PROBLEM TO SOLVE
Using the data that follows, return exactly the lines from the one that contains "exact (IH Hs)." through the one that contains "now apply firstn_all2.", ends included.

INFORMATION SUPPLIED
=== Section Start ===

(** X15.  The estimate is at least one page and at most one page for
    every eleven bytes of a buffer that holds a match.  After [/Type] and
    any white space, [/Page] followed by any byte but [s] counts as a page,
    and [/Pages], the node of the page tree, does not. *)
Theorem estimatePageCount_bounds :
  (forall content : jsstring,
      1 <= estimatePageCount content
      /\ 11 * estimatePageCount content
         <= Nat.max 11 (List.length content))
  /\ (forall (ws rest : jsstring) (c : codeunit),
        forallb isSpace ws = true ->
        matchPage (js "/Type" ++ ws ++ js "/Page" ++ c :: rest)
        = if (c =? 115)%N then None else Some rest).
Proof.
  split.
  - intros content. unfold estimatePageCount.
    pose proof (countPages_bound content 0) as H.
    destruct (Nat.eqb_spec (countPages 0 content) 0) as [E|E]; lia.
  - intros ws rest c Hws. unfold matchPage.
    assert (E1 : stripPrefix (js "/Type")
                   (js "/Type" ++ ws ++ js "/Page" ++ c :: rest)
                 = Some (ws ++ js "/Page" ++ c :: rest)) by reflexivity.
    assert (E2 : skipSpace (ws ++ js "/Page" ++ c :: rest)
                 = js "/Page" ++ c :: rest).
    { exact (skipSpace_spaces ws (js "Page" ++ c :: rest) 47%N Hws
               eq_refl). }
    rewrite E1, E2. reflexivity.
Qed.

(** X15 at work: a page object and the node of the page tree. *)
Lemma estimatePageCount_bounds_witness :
  matchPage (js "/Type" ++ js " " ++ js "/Page" ++ js "s /Kids")
  = None
  /\ matchPage (js "/Type" ++ js " " ++ js "/Page" ++ js " /Parent")
     = Some (js "/Parent").
Proof.
  split.
  - exact (proj2 estimatePageCount_bounds (js " ") (js " /Kids") 115%N
             eq_refl).
  - exact (proj2 estimatePageCount_bounds (js " ") (js "/Parent") 32%N
             eq_refl).
Defined.

End PageCountFacts.

(** ** File names *)

Section FilenameFacts.

Import Download.

Ltac name_classes :=
  unfold isNameUnit, isFilenameUnit in *; classes.

(** Letters of either case, digits and the hyphen. *)
Let isPlain (c : codeunit) : bool :=
  isLower c || isUpper c || isDigit c || (c =? hyphen)%N.

Lemma collapseSpaceFrom_plain (b : bool) (s : jsstring) :
  Forall (fun c => isFilenameUnit c = true) s ->
  Forall (fun c => isPlain c = true) (collapseSpaceFrom b s).
Proof.
  intros H. revert b.
  induction H as [|c s Hc Hs IH]; intros b; simpl; [constructor|].
  destruct (isSpace c) eqn:Hsp.
  - destruct b; [apply IH|]. constructor; [reflexivity | apply IH].
  - constructor; [|apply IH].
    unfold isPlain. unfold isFilenameUnit in Hc. rewrite Hsp in Hc.
    now rewrite Bool.orb_false_r in Hc.
Qed.

Lemma lowerUnit_plain (c : codeunit) :
  isPlain c = true -> Forall (fun d => isNameUnit d = true) (lowerUnit c).
Proof.
  unfold isPlain. intros H.
  assert (H1 : (c =? 304)%N = false) by (revert H; name_classes; lia).
  assert (H2 : (c =? 8490)%N = false) by (revert H; name_classes; lia).
  assert (H3 : isUpper c = false -> isNameUnit c = true).
  { revert H. name_classes. lia. }
  assert (H4 : isUpper c = true -> isNameUnit (c + 32)%N = true).
  { name_classes. lia. }
  unfold lowerUnit. destruct (isUpper c).
  - constructor; [auto | constructor].
  - rewrite H1, H2. constructor; [auto | constructor].
Qed.

Lemma toLowerCase_plain (s : jsstring) :
  Forall (fun c => isPlain c = true) s ->
  Forall (fun d => isNameUnit d = true) (toLowerCase s).
Proof.
  unfold toLowerCase. induction 1 as [|c s Hc Hs IH]; simpl; [constructor|].
  apply Forall_app. split; [now apply lowerUnit_plain | exact IH].
Qed.

Lemma firstn_Forall (P : codeunit -> Prop) (n : nat) (s : jsstring) :
  Forall P s -> Forall P (firstn n s).
Proof.
  intros H. revert n. induction H as [|c s Hc Hs IH]; intros [|n]; simpl;
    constructor; auto.
Qed.

Lemma filter_kept (s : jsstring) :
  Forall (fun c => isFilenameUnit c = true) (filter isFilenameUnit s).
Proof. apply Forall_forall. intros c Hc. apply filter_In in Hc. tauto. Qed.

Lemma sanitizeFilename_units (name : option jsstring) :
  Forall (fun c => isNameUnit c = true) (sanitizeFilename name).
Proof.
  unfold sanitizeFilename, sliceTo, collapseSpace.
  apply firstn_Forall, toLowerCase_plain, collapseSpaceFrom_plain, filter_kept.
Qed.

Lemma sanitizeFilename_length (name : option jsstring) :
  List.length (sanitizeFilename name) <= 50.
Proof. apply firstn_le_length. Qed.

(** X16.  A sanitised file name is at most 50 code units long and made of
    [a-z], [0-9] and the hyphen only, whatever the name. *)
Theorem sanitizeFilename_safe (name : option jsstring) :
  List.length (sanitizeFilename name) <= 50
  /\ Forall (fun c => isNameUnit c = true) (sanitizeFilename name).
Proof.
  split; [apply sanitizeFilename_length | apply sanitizeFilename_units].
Qed.

Section OnNames.

Variable r : jsstring.
Hypothesis Hr : Forall (fun c => isNameUnit c = true) r.

Lemma nameUnit_kept (c : codeunit) :
  isNameUnit c = true -> isFilenameUnit c = true.
Proof. name_classes. lia. Qed.

Lemma nameUnit_not_space (c : codeunit) :
  isNameUnit c = true -> isSpace c = false.
Proof.
  intros H. apply Bool.not_true_iff_false. intros Hs. revert H Hs.
  name_classes. lia.
Qed.

Lemma nameUnit_lower (c : codeunit) :
  isNameUnit c = true -> lowerUnit c = [c].
Proof.
  intros H. unfold lowerUnit.
  assert (H0 : isUpper c = false).
  { apply Bool.not_true_iff_false. intros Hu. revert H Hu.
    name_classes. lia. }
  assert (H1 : (c =? 304)%N = false) by (revert H; name_classes; lia).
  assert (H2 : (c =? 8490)%N = false) by (revert H; name_classes; lia).
  now rewrite H0, H1, H2.
Qed.

Lemma name_filter : filter isFilenameUnit r = r.
Proof.
  induction Hr as [|c s Hc Hs IH]; simpl; [reflexivity|].
  now rewrite (nameUnit_kept c Hc), IH.
Qed.

Lemma name_collapse (b : bool) : collapseSpaceFrom b r = r.
Proof.
  revert b. induction Hr as [|c s Hc Hs IH]; intros b; simpl; [reflexivity|].
  now rewrite (nameUnit_not_space c Hc), IH.
Qed.

Lemma name_lower : toLowerCase r = r.
Proof.
  unfold toLowerCase. induction Hr as [|c s Hc Hs IH]; simpl; [reflexivity|].
  now rewrite (nameUnit_lower c Hc), IH.
Qed.

End OnNames.

Lemma filter_none (s : jsstring) :
  forallb (fun c => negb (isFilenameUnit c)) s = true ->
  filter isFilenameUnit s = [].
Proof.
  induction s as [|c s IH]; simpl; [reflexivity|].
  rewrite Bool.andb_true_iff, Bool.negb_true_iff. intros [-> Hs].
  exact (IH Hs).
Qed.

(** X17.  Sanitising is stable on its results but for the empty one: a
    sanitised name that is not empty is left as it is when sanitised again.
    A name that is not empty and holds no letter, digit, white space or
    hyphen is sanitised to the empty name, not to [document], which is the
    name only of a missing or empty one. *)
Theorem sanitizeFilename_stable :
  (forall name : option jsstring,
      sanitizeFilename name <> [] ->
      sanitizeFilename (Some (sanitizeFilename name)) = sanitizeFilename name)
  /\ (forall name : jsstring,
        name <> [] ->
        forallb (fun c => negb (isFilenameUnit c)) name = true ->
        sanitizeFilename (Some name) = [])
  /\ sanitizeFilename None = js "document"
  /\ sanitizeFilename (Some []) = js "document".
Proof.
  split; [|split; [|split; reflexivity]].
  - intros name Hne.
    pose proof (sanitizeFilename_length name) as Hlen.
    pose proof (sanitizeFilename_units name) as Hunits.
    set (r := sanitizeFilename name) in *.
    unfold sanitizeFilename at 1. unfold sliceTo, collapseSpace.
    assert (Hor : orElse (Some r) (js "document") = r).
    { destruct r; [contradiction | reflexivity]. }
    rewrite Hor, (name_filter r Hunits), (name_collapse r Hunits),
      (name_lower r Hunits).
    now apply firstn_all2.
  - intros name Hne Hnone. unfold sanitizeFilename.
    assert (Hor : orElse (Some name) (js "document") = name).
    { destruct name; [contradiction | reflexivity]. }
    now rewrite Hor, (filter_none name Hnone).
Qed.

(** X17 at work: a title with capitals and blanks, and a title of
    punctuation only. *)
Lemma sanitizeFilename_stable_witness :
  sanitizeFilename (Some (js "My Report: v2!")) = js "my-report-v2"
  /\ sanitizeFilename (Some (sanitizeFilename (Some (js "My Report: v2!"))))
     = sanitizeFilename (Some (js "My Report: v2!"))
  /\ sanitizeFilename (Some (js "?!")) = [].
Proof.
  split; [reflexivity|]. split.
  - apply (proj1 sanitizeFilename_stable (Some (js "My Report: v2!"))).
    discriminate.
  - apply (proj1 (proj2 sanitizeFilename_stable) (js "?!"));
      [discriminate | reflexivity].
Defined.

End FilenameFacts.

(** ** More on page identifiers and fragments *)

Section MoreFacts.

Lemma removeHyphens_hexOnly (m : jsstring) :
  forallb isHexOrHyphen m = true -> forallb isHex (removeHyphens m) = true.
Proof.
  unfold removeHyphens. induction m as [|c m IH]; simpl; [reflexivity|].
  rewrite Bool.andb_true_iff. intros [Hc Hm].
  destruct (N.eqb_spec c hyphen) as [->|Hne]; simpl; [exact (IH Hm)|].
  rewrite (IH Hm), Bool.andb_true_r.
  unfold isHexOrHyphen in Hc. apply Bool.orb_true_iff in Hc as [Hc|Hc];
    [exact Hc|].
  apply N.eqb_eq in Hc. contradiction.
Qed.

Lemma removeHyphens_length (m : jsstring) :
  List.length (removeHyphens m) <= List.length m.
Proof. apply filter_length_le. Qed.

(** X18.  Whatever extraction returns is made of hexadecimal digits only,
    at most 36 of them: no hyphen, no part of the URL around the id. *)
Theorem extractPageId_hex_only (s r : jsstring) :
  extractPageId s = Some r ->
  forallb isHex r = true /\ List.length r <= 36.
Proof.
  intros H.
  destruct (extractPageId_id_or_third_branch s r H)
    as [Hid|(_ & _ & m & Hm & ->)].
  - destruct (hexRun_inv _ _ Hid) as [-> F]. split; [exact F | lia].
  - destruct (search_Some_run _ _ _ _ Hm) as [L F]. split.
    + now apply removeHyphens_hexOnly.
    + pose proof (removeHyphens_length m). lia.
Qed.

Lemma extractPageId_hex_only_witness :
  extractPageId
    (js "https://www.notion.so/a-bad-cafe-"
       ++ js "0123456789abcdef0123456789abcdef?v=1")
  = Some (js "0123456789abcdef0123456789abcdef")
  /\ forallb isHex (js "0123456789abcdef0123456789abcdef") = true
  /\ List.length (js "0123456789abcdef0123456789abcdef") <= 36.
Proof.
  split; [reflexivity|].
  exact (extractPageId_hex_only
           (js "https://www.notion.so/a-bad-cafe-"
              ++ js "0123456789abcdef0123456789abcdef?v=1")
           _ eq_refl).
Defined.

Lemma truthy_app_r (p q : jsstring) :
  truthy q = true -> truthy (p ++ q) = true.
Proof. destruct p; [auto | reflexivity]. Qed.

(** X19.  Headings, list items, to-dos, toggles, code blocks, quotes,
    callouts and dividers always leave a fragment, whatever their text and
    children: a block whose fragment is empty is a paragraph, an image, a
    bookmark, a link preview, a table, a table row, a column list, a column
    or a block of unknown kind. *)
Theorem blockToMarkdown_empty_kinds (block : Block) (depth : nat) :
  blockToMarkdown block depth = [] ->
  mayVanish (kindOf (type block)) = true.
Proof.
  destruct block as [i t d h c]. simpl.
  destruct (kindOf t); try reflexivity; intros H;
    apply (f_equal truthy) in H; simpl in H; try discriminate H;
    rewrite truthy_app_r in H; try discriminate H; reflexivity.
Qed.

Lemma blockToMarkdown_empty_kinds_witness :
  blockToMarkdown (mkBlock (js "p") (js "paragraph") emptyData false None) 0
  = []
  /\ mayVanish (kindOf (js "paragraph")) = true.
Proof.
  split; [reflexivity|].
  exact (blockToMarkdown_empty_kinds
           (mkBlock (js "p") (js "paragraph") emptyData false None) 0
           eq_refl).
Defined.

End MoreFacts.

=== Section End ===

EXERCISE ANSWER
  exact (IH Hs).
Qed.

(** X17.  Sanitising is stable on its results but for the empty one: a
    sanitised name that is not empty is left as it is when sanitised again.
    A name that is not empty and holds no letter, digit, white space or
    hyphen is sanitised to the empty name, not to [document], which is the
    name only of a missing or empty one. *)
Theorem sanitizeFilename_stable :
  (forall name : option jsstring,
      sanitizeFilename name <> [] ->
      sanitizeFilename (Some (sanitizeFilename name)) = sanitizeFilename name)
  /\ (forall name : jsstring,
        name <> [] ->
        forallb (fun c => negb (isFilenameUnit c)) name = true ->
        sanitizeFilename (Some name) = [])
  /\ sanitizeFilename None = js "document"
  /\ sanitizeFilename (Some []) = js "document".
Proof.
  split; [|split; [|split; reflexivity]].
  - intros name Hne.
    pose proof (sanitizeFilename_length name) as Hlen.
    pose proof (sanitizeFilename_units name) as Hunits.
    set (r := sanitizeFilename name) in *.
    unfold sanitizeFilename at 1. unfold sliceTo, collapseSpace.
    assert (Hor : orElse (Some r) (js "document") = r).
    { destruct r; [contradiction | reflexivity]. }
    rewrite Hor, (name_filter r Hunits), (name_collapse r Hunits),
      (name_lower r Hunits).
    now apply firstn_all2.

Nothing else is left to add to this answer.